• Exercise input:
(* ===== verification/LedgerInv.v ===== *)
(** * The ledger invariant and what [Record] does

    Every posting belongs to an account and a journal, every journal balances per
    asset, cached balances are the sums of the postings, and only external
    accounts may be negative.  [Record_spec] describes every outcome of [Record]
    from a state with the invariant; it is the interface the other services use. *)
From S2P Require Import Prelude Decimal Model Errors Fee Database Ledger.
From Stdlib Require Import Lia.

Section Sums.
Context {DL : DecimalLib} {DLaws : DecimalLaws DL}.
Local Open Scope Q_scope.

(** The sum of the amounts of the elements that satisfy a predicate. *)
Definition sum_where {A} (P : A -> Prop) `{DP : !forall x, Decision (P x)} (f : A -> decimal) (l : list A) : Q :=
  Qsum (map (fun x => dval (f x)) (filter P l)).

Lemma sum_where_nil {A} (P : A -> Prop) `{DP : !forall x, Decision (P x)} f : sum_where P f [] = 0.
Proof. done. Qed.
Lemma sum_where_cons {A} (P : A -> Prop) `{DP : !forall x, Decision (P x)} f x l :
  sum_where P f (x :: l) == (if decide (P x) then dval (f x) else 0) + sum_where P f l.
Proof. unfold sum_where. rewrite filter_cons. case_decide; cbn [map]; rewrite ?Qsum_cons; lra. Qed.
Lemma sum_where_app {A} (P : A -> Prop) `{DP : !forall x, Decision (P x)} f l k :
  sum_where P f (l ++ k) == sum_where P f l + sum_where P f k.
Proof. unfold sum_where. by rewrite filter_app, map_app, Qsum_app. Qed.
Lemma sum_where_none {A} (P : A -> Prop) `{DP : !forall x, Decision (P x)} f l :
  (forall x, x ∈ l -> ~ P x) -> sum_where P f l == 0.
Proof.
  induction l as [|x l IH]; intros H; [done|]. rewrite sum_where_cons, IH by (intros; apply H; by right).
  rewrite decide_False by (apply H; by left). lra.
Qed.
Lemma sum_where_iff {A} (P P' : A -> Prop) `{DP : !forall x, Decision (P x), DP' : !forall x, Decision (P' x)} f l :
  (forall x, x ∈ l -> P x <-> P' x) -> sum_where P f l == sum_where P' f l.
Proof.
  induction l as [|x l IH]; intros H; [done|]. rewrite !sum_where_cons, IH by (intros; apply H; by right).
  assert (HP : P x <-> P' x) by (apply H; by left). repeat case_decide; naive_solver lra.
Qed.
Lemma sum_where_Forall2 {A B} (P : A -> Prop) (P' : B -> Prop)
  `{DP : !forall x, Decision (P x), DP' : !forall x, Decision (P' x)} (f : A -> decimal) (g : B -> decimal) l k :
  Forall2 (fun x y => (P x <-> P' y) /\ f x = g y) l k -> sum_where P f l == sum_where P' g k.
Proof.
  induction 1 as [|x y l k [HP Hf] _ IH]; [done|]. rewrite !sum_where_cons, IH, Hf.
  repeat case_decide; naive_solver lra.
Qed.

• Brief:
For every line of the records that has the word "Require" in it, make a copy.

• The completed task:
From S2P Require Import Prelude Decimal Model Errors Fee Database Ledger.
From Stdlib Require Import Lia.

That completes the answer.